While that happens, I have noticed many people who do not live in America seem to be calling out others who have been posting about the Black Lives Movement on social media. As the entire world seems to mourn yet another great loss in their own way, I particularly want to focus on how a significant amount of South Asians are perceiving the murder of George Floyd.

The most evident form of privilege is seen when a political or social issue fuels a fire in the nation and yet some live in a bubble that is unaffected by the flames. Privilege is not the problem until it turns into arrogance.

The popular narrative that should spark concern is from South Asians truly believing they are not responsible to speak up about George Floyd or Black Lives Matter simply because other atrocities in their countries need more attention. The logic behind this debate is that if it doesn’t concern our country, it can be of no help to Black people and the movement.

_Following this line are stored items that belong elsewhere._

Lemma trim_left_ok s t n a cset Q : forall P Y fuel, form s t n a (P ++ Q ++ Y) -> (length Q <= fuel)%nat ->
  trim_left fuel s cset (zlen P) (zlen P + zlen Q - 1) = Some (zlen P + zlen Q - zlen (strip (strchr cset) Q)).
Proof.
  induction Q as [|c Q IH]; intros P Y fuel F Hf.
  { assert (zlen P <=? zlen P + zlen (@nil Z) - 1 = false) as E by (rewrite zlen_nil; lia). destruct fuel; cbn [trim_left strip]; rewrite E; rewrite zlen_nil; do 2 f_equal; lia. }
  assert (zlen P <=? zlen P + zlen (c :: Q) - 1 = true) as E by (rewrite zlen_cons; pose proof (zlen_nonneg Q); lia).
  cbn [length] in Hf. destruct fuel as [|fuel]; [lia|]. cbn [trim_left]. rewrite E, (get_at s t n a P c (Q ++ Y) _ F eq_refl). bnd. cbn [strip].
  destruct (strchr cset c); [|f_equal; lia]. specialize (IH (P ++ [c]) Y fuel). rewrite <- app_assoc in IH. specialize (IH F ltac:(lia)). rewrite zlen_app, zlen_cons, zlen_nil in IH. rewrite zlen_cons.
  replace (zlen P + (1 + zlen Q) - 1) with (zlen P + (1 + 0) + zlen Q - 1) by lia. rewrite Z.add_0_r in IH |- *. rewrite IH. f_equal. lia.
Qed.

Lemma trim_right_ok s t n a cset P c Q : strchr cset c = false -> forall Y fuel, form s t n a (P ++ (c :: Q) ++ Y) -> (length Q <= fuel)%nat ->
  trim_right fuel s cset (zlen P) (zlen P + zlen Q) = Some (zlen P + zlen (strip_end (strchr cset) (c :: Q)) - 1).
Proof.
  intros Hc. induction Q as [|d Q IH] using rev_ind; intros Y fuel F Hf.
  { assert (zlen P <? zlen P + zlen (@nil Z) = false) as E by (rewrite zlen_nil; lia). assert (strip_end (strchr cset) [c] = [c]) as -> by (unfold strip_end; cbn; by rewrite Hc).
    rewrite zlen_cons, zlen_nil. destruct fuel; cbn [trim_right]; rewrite E || (rewrite zlen_nil in E; rewrite E); f_equal; lia. }
  rewrite length_app in Hf. cbn [length] in Hf. destruct fuel as [|fuel]; [lia|]. rewrite zlen_app. change (zlen [d]) with 1. cbn [trim_right].
  pose proof (zlen_nonneg Q) as HQ. assert (zlen P <? zlen P + (zlen Q + 1) = true) as -> by lia.
  replace (P ++ (c :: Q ++ [d]) ++ Y) with ((P ++ c :: Q) ++ d :: Y) in F by (rewrite <- !app_assoc; cbn; by rewrite <- app_assoc).
  rewrite (get_at s t n a (P ++ c :: Q) d Y _ F) by (rewrite zlen_app, zlen_cons; lia). bnd. change (c :: Q ++ [d]) with ((c :: Q) ++ [d]). rewrite strip_end_snoc. destruct (strchr cset d).
  - replace (zlen P + (zlen Q + 1) - 1) with (zlen P + zlen Q) by lia. apply (IH (d :: Y)); [by rewrite <- app_assoc in F|lia].
  - rewrite zlen_app, zlen_cons. change (zlen [d]) with 1. f_equal. lia.
Qed.
(* ===== verification/SdsRun.v ===== *)
(** * Sequences of operations on dynamic strings (src/redis-stable/src/sds.c)

    A dynamic string behaves like a string of bytes: the operations of Sds.v run
    in sequence on a block of memory ([sds_run]), and the same operations run on
    the bytes ([text_run]).  Splitting and joining are inverse to each other.
    With jemalloc, [sdsResize] can leave a header that does not fit. *)
From stdpp Require Import base list.
From S2P Require Import Prelude Util Sds SdsOps.

Module SdsRun.
Import Sds SdsOps.

(** [SRead] is how the server reads from a socket: room is made for [room]
    bytes, fewer may be written there, and sdsIncrLen adds their length.
    [SShorten] is sdsIncrLen with a negative increment; after [SDup] the
    operations go on with the copy. *)
Inductive sds_op :=
  | SCat (bs : list Z)
  | SCatSds (bs : list Z)
  | SCatFmt (fmt : list Z) (args : list farg)
  | SCpy (bs : list Z)
  | SGrowZero (n : Z)
  | SRead (room : Z) (greedy : bool) (bs : list Z)
  | SShorten (n : Z)
  | SUpdateLen
  | SClear
  | STrim (cset : list Z)
  | SSubstr (start len : Z)
  | SRange (start end_ : Z)
  | SLower
  | SUpper
  | SMapChars (from to : list Z)
  | SMakeRoom (n : Z) (greedy : bool)
  | SResize (size : Z) (would_regrow : bool)
  | SRemoveFree (would_regrow : bool)
  | SDup.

The individuals that have normalized black culture appropriation and the constant use of the n-word find it difficult to speak up for their lives. This hypocrisy is truly ironic but is dangerous in more ways than one.

Yes, living in a different country ignites a feeling of helplessness however it is not an excuse to hide from a global citizen’s responsibility. Calling out individuals speaking up about racism lights up another fire. It is vital for South Asians to understand that playing our role means to identify our racist traditions that exist from the way we talk to the products we use and openly reject them. This is not a national issue, it is a global issue.

And the reason why we are so focused on America right now is that it needs our immediate attention. The issue currently plaguing America isn’t just pertaining to the United States. Racism is a global problem. Whether you live in America, the UK, China, or in India– racism is everywhere. So if the issues in America are highlighted, the issues across the globe will be highlighted too.